About 2 minutes earlier, the second photo was taken right after I finished my race. I eagerly downloaded it from the official race site online and was crestfallen when I saw it and immediately thought, “I look so fat in that photo!” I don’t know if it’s the angle or the lighting or post-race bloat that evaporated 120 seconds later, but I think I look fat in that photo. Which sucks, because it’s supposed to be my proud, victory photo and I don’t feel particularly victorious when looking at it.
Then, there is photo number 3, taken a couple hours later at my book release party. My face looks the thinnest in this photo to me and I’m rather satisfied with my size. Maybe the dark lighting helps? :) I’m sure some of you will comment that I look great in all these photos (or that I look like a bean bag chair if you’re a hater), but it doesn’t really matter what you think, it’s what I think.
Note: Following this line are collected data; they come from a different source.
Lemma required_present (raw : DataFrame) (c : string) :
  missing_cols raw = [] -> In c required_cols -> In c (columns raw).
Proof.
  intros Hm Hc. destruct (in_dec string_dec c (columns raw)) as [H|H]; [assumption|].
  assert (In c (missing_cols raw)) by now apply missing_cols_spec.
  rewrite Hm in H0. destruct H0.
Qed.

(** X4.  When the loader accepts a table (one cell per column in every
    row), the table it returns has the same columns and as many rows, its
    year and month cells are integers, every other column is unchanged,
    and loading the returned table again returns it unchanged. *)
Theorem load_gee_export_result (raw df : DataFrame) :
  rectangular raw ->
  load_gee_export raw = Ok df ->
  columns df = columns raw
  /\ List.length (rows df) = List.length (rows raw)
  /\ (forall v, In v (column df "year") -> is_int v)
  /\ (forall v, In v (column df "month") -> is_int v)
  /\ (forall c, c <> "year" -> c <> "month" -> column df c = column raw c)
  /\ load_gee_export df = Ok df.
Proof.
  intros Hrect. unfold load_gee_export.
  destruct (missing_cols raw) as [|m ms] eqn:Hm; [|discriminate].
  destruct (astype_int raw "year") as [df1|] eqn:E1; [|discriminate]. simpl.
  destruct (astype_int df1 "month") as [df2|] eqn:E2; [|discriminate]. simpl.
  intros [= <-].
  apply astype_int_inv in E1 as [Hc1 Hr1].
  apply astype_int_inv in E2 as [Hc2 Hr2]. rewrite Hc1 in Hr2.
  pose proof (Forall2_compose _ _ _ _ _ Hr1 Hr2) as Hr.
  assert (Hcols : columns df2 = columns raw) by congruence.
  assert (Hyear : In "year" (columns raw))
    by (apply required_present; [assumption | simpl; tauto]).
  assert (Hmonth : In "month" (columns raw))
    by (apply required_present; [assumption | simpl; tauto]).
  assert (Hrow : forall r2, In r2 (rows df2) ->
            exists r r1, In r (rows raw)
                         /\ cast_row (columns raw) r "year" = Some r1
                         /\ cast_row (columns raw) r1 "month" = Some r2).
  { intros r2 Hin. destruct (Forall2_in_right _ _ _ _ Hr Hin) as (r & Hr0 & r1 & H1 & H2).
    now exists r, r1. }
  assert (Hlen : forall r, In r (rows raw) ->
                 List.length r = List.length (columns raw)).
  { unfold rectangular in Hrect. now rewrite Forall_forall in Hrect. }
  split; [assumption|].
  split; [symmetry; apply (Forall2_length Hr)|].
  split; [|split; [|split]].
  - intros v Hv. unfold column in Hv. apply in_map_iff in Hv as (r2 & <- & Hin).
    destruct (Hrow r2 Hin) as (r & r1 & Hr0 & H1 & H2). cbv beta. rewrite Hcols.
    rewrite (cast_row_other _ _ _ _ "year" H2) by discriminate.
    apply (cast_row_int _ r); try assumption. now apply Hlen.
  - intros v Hv. unfold column in Hv. apply in_map_iff in Hv as (r2 & <- & Hin).
    destruct (Hrow r2 Hin) as (r & r1 & Hr0 & H1 & H2). cbv beta. rewrite Hcols.
    apply (cast_row_int _ r1); try assumption.
    rewrite (cast_row_length _ _ _ _ H1). now apply Hlen.
  - intros c Hy Hmo. unfold column. rewrite Hcols.
    apply (Forall2_map_eq _ _ _ _ _ Hr).
    intros r r2 (r1 & H1 & H2).
    rewrite (cast_row_other _ _ _ _ c H2) by assumption.
    now rewrite (cast_row_other _ _ _ _ c H1) by assumption.
  - assert (Hm2 : missing_cols df2 = []).
    { unfold missing_cols in *. now rewrite Hcols. }
    assert (Hfix : forall c,
               (forall r2, In r2 (rows df2) ->
                           cast_row (columns raw) r2 c = Some r2) ->
               astype_int df2 c = Ok df2).
    { intros c H. unfold astype_int. rewrite Hcols, cast_rows_fixed by assumption.
      rewrite <- Hcols. now destruct df2. }
    rewrite Hm2, Hfix.
    + simpl. now rewrite Hfix; [|intros r2 Hin;
        destruct (Hrow r2 Hin) as (r & r1 & _ & _ & H2);
        apply (cast_row_idempotent _ r1)].
    + intros r2 Hin. destruct (Hrow r2 Hin) as (r & r1 & _ & H1 & H2).
      apply (cast_row_fixed _ r1 "year" "month"); try assumption; [|discriminate].
      now apply (cast_row_idempotent _ r).
Qed.

Lemma load_gee_export_result_witness :
  exists df, load_gee_export SampleNdvi.ndvi = Ok df
             /\ load_gee_export df = Ok df.
Proof.
  destruct (load_gee_export SampleNdvi.ndvi) as [df|e] eqn:E;
    [|vm_compute in E; discriminate E].
  exists df. split; [reflexivity|].
  apply (load_gee_export_result SampleNdvi.ndvi df); [|exact E].
  unfold rectangular. repeat constructor.
Defined.

Lemma Forall2_in_left {A B : Type} (R : A -> B -> Prop) l l' x :
  Forall2 R l l' -> In x l -> exists y, In y l' /\ R x y.
Proof.
  induction 1 as [|x' y l l' Hxy Hl IH]; intros Hin; [destruct Hin|].
  destruct Hin as [->|Hin].
  - exists y. split; [now left | assumption].
  - destruct (IH Hin) as (y' & Hy' & HR). exists y'. split; [now right | assumption].
Qed.

Lemma astype_int_fails (df : DataFrame) (c : string) (v : cell) :
  rectangular df -> In c (columns df) ->
  In v (column df c) -> is_num v = false ->
  astype_int df c = Raise (IntCastError c).
Proof.
  intros Hrect Hc Hv Hn. unfold column in Hv.
  apply in_map_iff in Hv as (r & <- & Hr).
  unfold astype_int. rewrite (cast_rows_fails _ _ _ r Hr); [reflexivity|].
  apply cast_row_fails; try assumption.
  unfold rectangular in Hrect. rewrite Forall_forall in Hrect. now apply Hrect.
Qed.

(** X5.  On a table with one cell per column in every row and with the
    four required columns, the loader raises the cast error of [year]
    when a year is missing or not a number, the cast error of [month]
    when the years are numbers and a month is not, and returns a table
    when both columns hold numbers only. *)
Theorem load_gee_export_cast_errors (raw : DataFrame) :
  rectangular raw ->
  missing_cols raw = [] ->
  ((exists v, In v (column raw "year") /\ is_num v = false) ->
   load_gee_export raw = Raise (IntCastError "year"))
  /\ (forallb is_num (column raw "year") = true ->
      (exists v, In v (column raw "month") /\ is_num v = false) ->
      load_gee_export raw = Raise (IntCastError "month"))
  /\ (forallb is_num (column raw "year") = true ->
      forallb is_num (column raw "month") = true ->
      exists df, load_gee_export raw = Ok df).
Proof.
  intros Hrect Hm. unfold load_gee_export. rewrite Hm.
  assert (Hyear : In "year" (columns raw))
    by (apply required_present; [assumption | simpl; tauto]).
  assert (Hmonth : In "month" (columns raw))
    by (apply required_present; [assumption | simpl; tauto]).
  split; [|split].
  - intros (v & Hv & Hn). now rewrite (astype_int_fails raw "year" v).
  - intros Hy (v & Hv & Hn).
    destruct (astype_int_ok raw "year" Hy) as (df1 & -> & Hc1 & Hr1). simpl.
    unfold column in Hv. apply in_map_iff in Hv as (r & <- & Hr).
    destruct (Forall2_in_left _ _ _ _ Hr1 Hr) as (r1 & Hin1 & Hk).
    rewrite (astype_int_fails df1 "month" (lookup (columns df1) r1 "month"));
      [reflexivity | | now rewrite Hc1 | | ].
    + unfold rectangular in *. rewrite Forall_forall in *.
      intros r' Hr'. destruct (Forall2_in_right _ _ _ _ Hr1 Hr') as (r0 & Hr0 & Hk0).
      rewrite Hc1, <- (Forall2_length Hk0). now apply Hrect.
    + unfold column. apply in_map_iff. now exists r1.
    + rewrite Hc1. destruct (lookup_same_kind (columns raw) r r1 "month" Hk) as [_ E].
      now rewrite <- E.
  - intros Hy Hmo. destruct (load_gee_export_ok "water" raw) as (df & Hdf & _).
    + repeat split; try assumption.
      * intros [H|H]; discriminate H.
      * intros H; discriminate H.
    + unfold load_gee_export in Hdf. rewrite Hm in Hdf. now exists df.
Qed.

Lemma load_gee_export_cast_errors_witness :
  load_gee_export SampleLoad.no_year = Raise (IntCastError "year")
  /\ exists df, load_gee_export SampleNdvi.ndvi = Ok df.
Proof.
  split.
  - apply (load_gee_export_cast_errors SampleLoad.no_year).
    + unfold rectangular. repeat constructor.
    + reflexivity.
    + exists Null. split; [|reflexivity]. vm_compute. right; left; reflexivity.
  - apply (load_gee_export_cast_errors SampleNdvi.ndvi).
    + unfold rectangular. repeat constructor.
    + reflexivity.
    + reflexivity.
    + reflexivity.
Defined.

(** ** More on the deviation calculator *)

Lemma compute_deviations_eq (df : DataFrame) (recs : list Deviation.t) :
  compute_deviations df = Ok recs ->
  recs = flat_map
           (fun z => map (fun col => deviation_record z col
                                       (current_mean df z col)
                                       (baseline_mean df z col))
                         (value_columns df))
           (compared_zones df).
Proof.
  unfold compute_deviations. destruct (forallb _ _); [|discriminate].
  intros [= <-]. unfold compared_zones.
  induction (unique (column df "zone")) as [|z zs IH]; simpl; [reflexivity|].
  rewrite IH. unfold zone_deviations at 1.
  change (empty (of_zone z (select (labelled "current" (columns df)) df))
          || empty (of_zone z (select (labelled "baseline" (columns df)) df)))
    with (lacks_rows df z).
  destruct (lacks_rows df z); reflexivity.
Qed.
It seems odd that all these photos were taken within hours of each other and yet I look so different in all of them. I know my face and my body better than anyone else, so I’m probably the most critical of my appearance, noticing the smallest variations. It’s amazing how different I can appear, not because of my size, but because of the way my body is turned or whether I’m wearing makeup or whether someone turned on the overhead light.
I might not be the best judge though. There are times when I don’t think I look particularly good or bad in a photo and other people compliment me on it. For instance, I got several compliments on my Jamba Juice photo, but when I saw it I thought it was far too dark and that I looked a little bit irked. I would caption this photo with a thought bubble saying, “Have you taken the photo yet? I want to pick up my orange dream machine!”
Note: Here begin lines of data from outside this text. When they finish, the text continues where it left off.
(** The loop invariant: the claims made so far tile the tokens from
    the starting position to the current one, and the accumulators
    hold them. *)
Lemma scanargs_inv hs args init :
  Forall scan_ok hs ->
  forall fuel pos m tr,
    pos <= length args -> length args - pos <= fuel ->
    tiles args init pos tr -> accs_agree hs m tr ->
    exists r, scanargs fuel hs args pos m = Some r
      /\ forall p' m', r = Ended p' m' ->
           pos <= p' <= length args
           /\ (p' = pos -> m' = m)
           /\ exists tr', tiles args init p' tr' /\ accs_agree hs m' tr'.
Proof.
  intros Hok. induction fuel as [|fuel IH]; intros pos m tr Hle Hfuel Htiles Hagree;
    rewrite scanargs_eq; destruct (Nat.ltb_spec pos (length args)) as [Hlt|Hge];
    try lia.
  - eexists; split; [reflexivity|]. intros p' m' [= <- <-].
    repeat split; try lia. now exists tr.
  - destruct (pass_ok hs args pos m Hok Hlt) as (r & -> & Hr).
    destruct r as [h g|e|].
    + destruct (Hr h g eq_refl) as [Hin Hg].
      pose proof Hg as (Hlen & Hend & _).
      destruct (IH (pos + length (toks g)) (<[hid h := acc_of m h ++ [g]]> m)
                  (tr ++ [(hid h, g)])) as (r & Hrun & Hr');
        [lia | lia | now apply tiles_snoc | now apply claim_agree|].
      exists r; split; [exact Hrun|]. intros p' m' ->.
      destruct (Hr' p' m' eq_refl) as (Hp' & _ & Htr'). repeat split; try lia.
      exact Htr'.
    + eexists; split; [reflexivity | discriminate].
    + eexists; split; [reflexivity|]. intros p' m' [= <- <-].
      repeat split; try lia. now exists tr.
  - eexists; split; [reflexivity|]. intros p' m' [= <- <-].
    repeat split; try lia. now exists tr.
Qed.

(** A scan run that starts inside the token stream returns; when it
    succeeds, it consumed at least one token and its claims tile what
    it consumed. *)
Lemma doScan_ok p args init :
  Forall scan_ok (handlers p) -> init <= length args ->
  exists out, doScan p args init = Some out
    /\ forall pos m, out = ScanOk pos m ->
         init <= pos <= length args
         /\ (init < length args -> init < pos)
         /\ exists tr, tiles args init pos tr /\ accs_agree (handlers p) m tr.
Proof.
  intros Hok Hle. unfold doScan.
  destruct (scanargs_inv (handlers p) args init Hok (length args - init) init
              (init_mapres (handlers p)) [])
    as (r & -> & Hr);
    [lia | lia | apply tiles_nil | apply init_mapres_agree|].
  destruct r as [pos m|e]; [|eexists; split; [reflexivity | discriminate]].
  destruct (Hr pos m eq_refl) as (Hpos & _ & Htr).
  destruct (Nat.eqb_spec pos init) as [->|Hne]; simpl.
  - destruct (Nat.ltb_spec init (length args)) as [Hlt|Hge].
    + eexists; split; [reflexivity | discriminate].
    + eexists; split; [reflexivity|]. intros pos m' [= <- <-].
      repeat split; try lia. exact Htr.
  - eexists; split; [reflexivity|]. intros pos' m' [= <- <-].
    repeat split; try lia. exact Htr.
Qed.

Lemma oneof_scan_ok wm opt args pos :
  Forall (fun p => Forall scan_ok (handlers p)) opt -> pos < length args ->
  forall i errors,
    exists r, oneof_scan wm opt args pos i errors = Some r
              /\ forall g, r = Claim g -> good_claim args pos g.
Proof.
  intros Hopt Hpos. induction Hopt as [|o opt Ho _ IH]; intros i errors; simpl.
  - eexists; split; [reflexivity | discriminate].
  - destruct (doScan_ok o args pos Ho) as (out & -> & Hout); [lia|].
    destruct out as [p' m'|e]; [|apply IH].
    eexists; split; [reflexivity|]. intros g [= <-].
    destruct (Hout p' m' eq_refl) as (Hp' & Hadv & _). specialize (Hadv Hpos).
    replace p' with (pos + (p' - pos)) by lia. apply good_slice; lia.
Qed.

(** Every handler obtained from the primitives and the combinators
    makes good claims. *)
Lemma Built_scan_ok_all :
  (forall h, Built h -> scan_ok h)
  /\ (forall hs, BuiltHandlers hs -> Forall scan_ok hs)
  /\ (forall ps, BuiltParsers ps ->
        Forall (fun p => Forall scan_ok (handlers p)) ps).
Proof.
  apply Built_mutind.
  - apply scan_ok_flag.
  - apply scan_ok_param.
  - apply scan_ok_arg.
  - apply scan_ok_expect.
  - intros oid wm opt key _ Hopt args pos acc Hpos.
    now apply oneof_scan_ok.
  - intros oid h _ IH. exact IH.
  - intros oid fn h _ IH. exact IH.
  - intros oid v h _ IH. exact IH.
  - intros oid h _ IH args pos acc Hpos. exact (IH args pos [] Hpos).
  - intros text h _ IH. exact IH.
  - intros label h _ IH. exact IH.
  - constructor.
  - intros h hs _ Hh _ Hhs. now constructor.
  - constructor.
  - intros p ps _ Hp _ Hps. now constructor.
Qed.

Lemma Built_scan_ok hs : BuiltHandlers hs -> Forall scan_ok hs.
Proof. apply Built_scan_ok_all. Qed.

End ScanLoop.

(** ** Scan runs: termination, positions and accumulators *)

Section ScanRuns.

(** [doScan] returns on every parser of built handlers: the bound on
    the iterations of [scanargs] is never reached. *)
Lemma doScan_returns p args init :
  BuiltHandlers (handlers p) -> is_Some (doScan p args init).
Proof.
  intros Hb. destruct (Nat.le_gt_cases init (length args)) as [Hle|Hgt].
  - destruct (doScan_ok p args init (Built_scan_ok _ Hb) Hle) as (out & -> & _).
    now eexists.
  - unfold doScan. rewrite scanargs_eq.
    destruct (Nat.ltb_spec init (length args)) as [Hlt|_]; [lia|].
    destruct ((init =? init) && (init <? length args)); now eexists.
Qed.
The worst was when I was still morbidly obese and I’d look at a photo in horror and someone would say, “What a great picture! It looks just like you!” Geez, really? That’s awful. Not only would I feel bad about an ugly photo, I would feel bad that I evidently looked like an ugly photo all the time.
Photos confound me. I like living in a technologically advanced society, but if I’d been born in the 1700’s without running water or electricity, at least I wouldn’t have to deal with the head game that digital imagery now provides on a daily basis. Am I fat? Am I thin? Who knows?
Somewhere all those skinny girls I never understood are laughing.